I know a lot of people use kayaks to get the bait out past the sand bar. I don't own a kayak but I surf fish for sharks often. I believe it'srelatively important to get your bait out as far as you can. We always try to fish in groups (at least 2) and go out together. We use snapper scraps from the docks for bait (if we don't have any luck catching ladyfish or blues). We just try to pick a spot that will allow you to wade out a good distance and get a good cast with a long leader and heavy bait....usually get about a 20 yard lob on a good cast. I've also caught them just casting from the beach (smaller ones). We usually make our last wade and cast right at dusk...there's just something a little nerve-wracking about walking out in the surf in the dark with a hunk of bloody bait hanging over your shoulder...knowing the sharks are biting.

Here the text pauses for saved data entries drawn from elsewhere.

(* ===== verification/Workflow.v ===== *)
(** * Workflow: drafts and their invitations under every operation

    The abstract life cycles of a draft and of an invitation, and the theorem
    that any sequence of requests, logs and worker cycles follows them. *)

From Stdlib Require Import ZArith Lia.
From Stdlib Require Import Strings.Byte Strings.Ascii Strings.String.
From stdpp Require Import base tactics decidable option list strings gmap.
From S2P Require Import Prelude Text Errors Borsh SolanaTypes Health World Concrete Crypto.
From S2P Require Import Jwt Auth AuthFacts OAuth User.
From S2P Require Import Notification DraftData Solana Agreement Draft Invite InviteFacts.
From S2P Require Import Payments PaymentLifecycle EventListener Expiry Keeper System.

Open Scope string_scope.
Open Scope list_scope.
Open Scope Z_scope.

(** ** The abstract life cycles *)

(** A slot keeps its key; a slot that waits for an invitation may get one. *)
Definition slot_evolves (s s' : DraftPartyEntry) : Prop :=
  s' = s \/ (de_invite_id s <> None /\ exists pk, s' = mkEntry (Some pk) None).

#[export] Instance slot_evolves_preorder : PreOrder slot_evolves.
Proof.
  split; [by left|]. intros x y z [->|[Hx [pk ->]]] Hyz; [done|].
  destruct Hyz as [->|[Hn _]]; [|by cbn in Hn]. right. eauto.
Qed.

Inductive draft_trans : string -> string -> Prop :=
| dt_discard s : draft_trans s "discarded"
| dt_ready s : draft_trans s "ready_to_submit".

Inductive invitation_trans : string -> string -> Prop :=
| it_accept : invitation_trans "pending" "accepted"
| it_expire : invitation_trans "pending" "expired".

Record invitation_evolves (i i' : PartyInvitationRow) : Prop := mkInvEvolves {
  ie_id : pi_id i' = pi_id i;
  ie_draft : pi_draft_id i' = pi_draft_id i;
  ie_token : pi_token i' = pi_token i;
  ie_index : pi_email_index i' = pi_email_index i;
  ie_email : (pi_email_enc i', pi_email_nonce i') = (pi_email_enc i, pi_email_nonce i);
  ie_expires : pi_expires_at i' = pi_expires_at i;
  ie_status : star invitation_trans (pi_status i) (pi_status i');
}.

#[export] Instance invitation_evolves_preorder : PreOrder invitation_evolves.
Proof.
  split.
  - intros i. split; try done; apply star_refl.
  - intros i1 i2 i3 [] []. split; try congruence. etransitivity; eassumption.
Qed.

Definition known_invitation (i : PartyInvitationRow) : Prop :=
  star invitation_trans "pending" (pi_status i).

Section Drafts.
Context `{Ext}.

Definition slots_of (r : AgreementDraftRow) : option (list DraftPartyEntry) :=
  slots_from_value (ad_party_slots r).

Good luck and let us know if you have any luck...tough this time of year with the june grass.


----------



## PAWGhunter (Feb 3, 2010)

> *HuntFishDrink (23/06/2010)*We usually make our last wade and cast right at dusk...there's just something a little nerve-wracking about walking out in the surf in the dark with a hunk of bloody bait hanging over your shoulder...knowing the sharks are biting.


I know that feeling. I won't wade out baits any later thanan hour before sunset or a hour after sunrise:nonono I've caught too many big sharks within casting distance of shore(where I would be wading) in those times.

Arkshark, just invest in a little 8ft kayak or a inflatable and take the baits out...it would be around $200 for a small kayak and well worth it.


----------